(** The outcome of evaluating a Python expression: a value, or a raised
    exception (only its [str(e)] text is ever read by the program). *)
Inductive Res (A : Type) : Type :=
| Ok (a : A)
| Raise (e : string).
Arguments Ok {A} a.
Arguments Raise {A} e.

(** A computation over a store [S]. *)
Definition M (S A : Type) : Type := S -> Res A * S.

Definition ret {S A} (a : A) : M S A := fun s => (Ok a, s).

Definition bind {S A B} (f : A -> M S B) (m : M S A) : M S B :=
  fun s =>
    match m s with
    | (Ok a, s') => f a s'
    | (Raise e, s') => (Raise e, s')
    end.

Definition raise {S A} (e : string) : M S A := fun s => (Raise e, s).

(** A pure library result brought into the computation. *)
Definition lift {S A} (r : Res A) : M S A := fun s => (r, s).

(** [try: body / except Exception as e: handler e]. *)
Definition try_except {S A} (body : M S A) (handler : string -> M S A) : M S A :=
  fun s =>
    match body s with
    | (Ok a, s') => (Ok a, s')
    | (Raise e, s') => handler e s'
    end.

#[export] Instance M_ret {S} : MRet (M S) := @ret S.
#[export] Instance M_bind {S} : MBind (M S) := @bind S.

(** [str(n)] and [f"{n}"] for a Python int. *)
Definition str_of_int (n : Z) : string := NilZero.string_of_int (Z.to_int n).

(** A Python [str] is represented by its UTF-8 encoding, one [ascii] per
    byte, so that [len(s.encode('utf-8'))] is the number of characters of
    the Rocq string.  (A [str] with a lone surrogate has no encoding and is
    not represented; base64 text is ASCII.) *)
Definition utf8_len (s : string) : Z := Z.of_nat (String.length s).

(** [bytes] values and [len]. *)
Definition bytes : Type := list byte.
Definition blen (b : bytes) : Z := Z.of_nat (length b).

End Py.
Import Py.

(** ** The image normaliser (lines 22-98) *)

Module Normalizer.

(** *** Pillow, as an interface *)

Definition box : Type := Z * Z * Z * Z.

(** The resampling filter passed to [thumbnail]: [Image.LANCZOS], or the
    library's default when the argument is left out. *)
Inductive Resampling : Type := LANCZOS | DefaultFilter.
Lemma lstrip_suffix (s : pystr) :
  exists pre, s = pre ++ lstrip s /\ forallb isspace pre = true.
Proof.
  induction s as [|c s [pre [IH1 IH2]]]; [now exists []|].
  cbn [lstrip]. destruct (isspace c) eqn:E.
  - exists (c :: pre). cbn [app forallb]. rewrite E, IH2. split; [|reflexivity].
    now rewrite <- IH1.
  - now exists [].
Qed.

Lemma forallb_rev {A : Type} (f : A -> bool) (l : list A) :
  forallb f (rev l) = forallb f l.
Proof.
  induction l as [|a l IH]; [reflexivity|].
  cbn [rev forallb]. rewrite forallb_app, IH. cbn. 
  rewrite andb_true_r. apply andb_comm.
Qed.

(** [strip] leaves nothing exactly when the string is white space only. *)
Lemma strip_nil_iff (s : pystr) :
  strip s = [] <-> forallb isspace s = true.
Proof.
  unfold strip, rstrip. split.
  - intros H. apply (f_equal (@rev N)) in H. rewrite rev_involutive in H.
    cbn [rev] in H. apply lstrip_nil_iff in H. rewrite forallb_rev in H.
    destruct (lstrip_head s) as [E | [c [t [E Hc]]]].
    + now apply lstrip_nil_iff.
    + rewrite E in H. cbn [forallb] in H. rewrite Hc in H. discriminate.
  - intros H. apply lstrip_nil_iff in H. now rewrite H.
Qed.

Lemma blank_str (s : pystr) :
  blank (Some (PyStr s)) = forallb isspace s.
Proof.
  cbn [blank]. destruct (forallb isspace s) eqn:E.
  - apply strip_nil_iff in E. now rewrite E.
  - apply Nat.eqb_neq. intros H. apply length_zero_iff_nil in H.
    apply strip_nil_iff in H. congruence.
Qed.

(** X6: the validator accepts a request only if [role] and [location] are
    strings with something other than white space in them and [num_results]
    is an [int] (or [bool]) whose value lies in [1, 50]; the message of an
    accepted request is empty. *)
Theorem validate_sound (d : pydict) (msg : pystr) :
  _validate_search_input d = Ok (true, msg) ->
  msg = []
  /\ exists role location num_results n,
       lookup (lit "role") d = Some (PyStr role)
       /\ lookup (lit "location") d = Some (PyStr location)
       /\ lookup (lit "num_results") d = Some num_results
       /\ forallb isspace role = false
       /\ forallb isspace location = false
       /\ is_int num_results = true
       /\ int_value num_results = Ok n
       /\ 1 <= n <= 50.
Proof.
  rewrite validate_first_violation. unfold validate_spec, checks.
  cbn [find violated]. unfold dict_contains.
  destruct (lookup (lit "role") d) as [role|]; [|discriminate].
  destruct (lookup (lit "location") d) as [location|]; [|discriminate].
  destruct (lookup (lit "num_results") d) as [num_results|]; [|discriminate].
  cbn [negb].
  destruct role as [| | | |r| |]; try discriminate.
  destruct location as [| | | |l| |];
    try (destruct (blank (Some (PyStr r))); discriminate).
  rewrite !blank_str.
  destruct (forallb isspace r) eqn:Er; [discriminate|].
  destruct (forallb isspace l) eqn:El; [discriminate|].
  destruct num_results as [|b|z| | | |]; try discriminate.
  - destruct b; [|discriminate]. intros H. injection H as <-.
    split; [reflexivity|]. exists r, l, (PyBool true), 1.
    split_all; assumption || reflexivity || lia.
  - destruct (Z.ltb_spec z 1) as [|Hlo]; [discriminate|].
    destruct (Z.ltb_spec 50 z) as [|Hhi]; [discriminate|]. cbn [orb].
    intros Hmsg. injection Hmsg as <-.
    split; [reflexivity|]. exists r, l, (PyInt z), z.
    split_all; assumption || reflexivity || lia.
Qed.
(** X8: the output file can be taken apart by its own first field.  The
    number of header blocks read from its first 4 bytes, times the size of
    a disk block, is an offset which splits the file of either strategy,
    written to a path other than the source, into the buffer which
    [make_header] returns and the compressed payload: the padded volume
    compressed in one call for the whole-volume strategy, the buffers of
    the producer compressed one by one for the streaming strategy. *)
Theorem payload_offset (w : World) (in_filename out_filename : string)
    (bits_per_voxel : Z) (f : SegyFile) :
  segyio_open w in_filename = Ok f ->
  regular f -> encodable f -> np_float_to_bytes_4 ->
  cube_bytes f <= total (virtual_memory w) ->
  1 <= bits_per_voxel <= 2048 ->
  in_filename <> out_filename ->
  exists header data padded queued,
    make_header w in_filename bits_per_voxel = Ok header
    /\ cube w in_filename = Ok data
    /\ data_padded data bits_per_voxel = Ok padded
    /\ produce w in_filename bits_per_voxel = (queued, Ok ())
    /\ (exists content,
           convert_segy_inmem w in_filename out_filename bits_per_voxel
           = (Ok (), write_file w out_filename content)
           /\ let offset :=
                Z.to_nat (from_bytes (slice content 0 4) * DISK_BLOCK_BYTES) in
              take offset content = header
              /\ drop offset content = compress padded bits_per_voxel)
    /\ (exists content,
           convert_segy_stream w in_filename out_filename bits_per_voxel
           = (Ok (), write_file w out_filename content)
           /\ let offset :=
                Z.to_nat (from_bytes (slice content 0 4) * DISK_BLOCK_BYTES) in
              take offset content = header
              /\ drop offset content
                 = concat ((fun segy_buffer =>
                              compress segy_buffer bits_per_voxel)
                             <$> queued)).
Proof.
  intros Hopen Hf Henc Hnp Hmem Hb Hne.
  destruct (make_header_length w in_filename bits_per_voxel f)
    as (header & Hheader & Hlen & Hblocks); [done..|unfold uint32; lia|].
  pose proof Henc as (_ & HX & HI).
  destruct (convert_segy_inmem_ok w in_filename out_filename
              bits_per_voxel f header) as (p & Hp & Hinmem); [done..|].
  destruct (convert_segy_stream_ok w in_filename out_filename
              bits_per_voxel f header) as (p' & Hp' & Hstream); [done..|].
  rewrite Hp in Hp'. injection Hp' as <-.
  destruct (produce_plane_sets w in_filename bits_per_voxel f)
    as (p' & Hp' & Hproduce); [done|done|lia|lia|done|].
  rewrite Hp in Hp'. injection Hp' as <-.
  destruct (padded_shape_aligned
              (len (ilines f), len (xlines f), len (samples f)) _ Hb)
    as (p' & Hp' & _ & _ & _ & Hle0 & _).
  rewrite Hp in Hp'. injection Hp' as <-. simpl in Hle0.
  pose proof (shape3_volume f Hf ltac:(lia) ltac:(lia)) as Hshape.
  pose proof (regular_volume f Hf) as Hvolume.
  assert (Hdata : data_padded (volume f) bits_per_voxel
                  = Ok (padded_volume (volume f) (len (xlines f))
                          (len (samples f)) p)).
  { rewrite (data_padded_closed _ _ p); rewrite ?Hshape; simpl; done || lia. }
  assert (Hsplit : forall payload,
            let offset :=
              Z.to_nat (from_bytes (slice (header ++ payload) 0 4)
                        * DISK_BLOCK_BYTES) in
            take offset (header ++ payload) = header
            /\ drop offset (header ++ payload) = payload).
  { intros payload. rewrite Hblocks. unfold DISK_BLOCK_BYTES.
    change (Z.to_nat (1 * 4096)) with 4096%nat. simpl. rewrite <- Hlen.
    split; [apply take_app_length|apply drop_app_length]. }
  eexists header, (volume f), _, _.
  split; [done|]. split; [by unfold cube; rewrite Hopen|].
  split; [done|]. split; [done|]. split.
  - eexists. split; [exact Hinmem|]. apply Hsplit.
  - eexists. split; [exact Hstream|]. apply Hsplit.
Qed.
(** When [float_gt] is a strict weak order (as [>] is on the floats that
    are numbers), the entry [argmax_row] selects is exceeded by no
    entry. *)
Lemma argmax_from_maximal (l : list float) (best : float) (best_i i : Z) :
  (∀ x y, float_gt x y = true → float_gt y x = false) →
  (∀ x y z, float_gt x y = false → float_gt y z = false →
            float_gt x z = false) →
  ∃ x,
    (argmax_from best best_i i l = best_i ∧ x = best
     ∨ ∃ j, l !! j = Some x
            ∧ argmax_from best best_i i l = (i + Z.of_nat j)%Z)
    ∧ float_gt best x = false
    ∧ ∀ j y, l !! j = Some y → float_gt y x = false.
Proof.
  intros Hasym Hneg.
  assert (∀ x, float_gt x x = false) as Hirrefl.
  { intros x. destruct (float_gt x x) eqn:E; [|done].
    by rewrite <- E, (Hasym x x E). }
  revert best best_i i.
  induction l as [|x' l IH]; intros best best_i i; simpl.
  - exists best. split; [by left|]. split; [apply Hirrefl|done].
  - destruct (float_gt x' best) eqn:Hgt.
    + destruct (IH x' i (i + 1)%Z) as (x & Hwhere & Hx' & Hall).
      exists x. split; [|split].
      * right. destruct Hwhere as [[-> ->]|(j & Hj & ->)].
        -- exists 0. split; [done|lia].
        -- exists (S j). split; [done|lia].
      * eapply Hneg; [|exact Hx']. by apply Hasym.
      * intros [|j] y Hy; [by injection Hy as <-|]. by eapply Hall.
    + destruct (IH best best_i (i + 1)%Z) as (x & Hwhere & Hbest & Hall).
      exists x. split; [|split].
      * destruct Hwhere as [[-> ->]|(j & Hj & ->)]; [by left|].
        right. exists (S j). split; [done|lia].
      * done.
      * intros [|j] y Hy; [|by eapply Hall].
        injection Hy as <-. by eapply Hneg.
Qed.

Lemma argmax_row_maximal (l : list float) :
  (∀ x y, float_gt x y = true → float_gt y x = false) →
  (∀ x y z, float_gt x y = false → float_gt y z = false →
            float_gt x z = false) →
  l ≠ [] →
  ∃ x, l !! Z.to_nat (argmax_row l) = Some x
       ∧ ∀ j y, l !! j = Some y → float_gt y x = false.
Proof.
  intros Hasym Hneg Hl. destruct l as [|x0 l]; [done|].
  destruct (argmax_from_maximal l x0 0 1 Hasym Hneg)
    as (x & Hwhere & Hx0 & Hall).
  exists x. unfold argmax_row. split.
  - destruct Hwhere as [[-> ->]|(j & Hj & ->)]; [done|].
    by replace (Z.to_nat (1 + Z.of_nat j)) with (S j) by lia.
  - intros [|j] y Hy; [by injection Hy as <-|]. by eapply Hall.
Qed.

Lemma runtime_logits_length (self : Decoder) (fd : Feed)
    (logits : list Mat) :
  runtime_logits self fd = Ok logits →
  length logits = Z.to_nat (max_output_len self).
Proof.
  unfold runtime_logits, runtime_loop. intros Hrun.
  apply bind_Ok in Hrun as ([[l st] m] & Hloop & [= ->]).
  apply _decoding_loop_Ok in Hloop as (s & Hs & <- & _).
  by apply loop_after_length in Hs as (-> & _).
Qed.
________________
**Work task:**
Lines with the word "xlines": tally them across the material and give only the total.

**Written response:**
2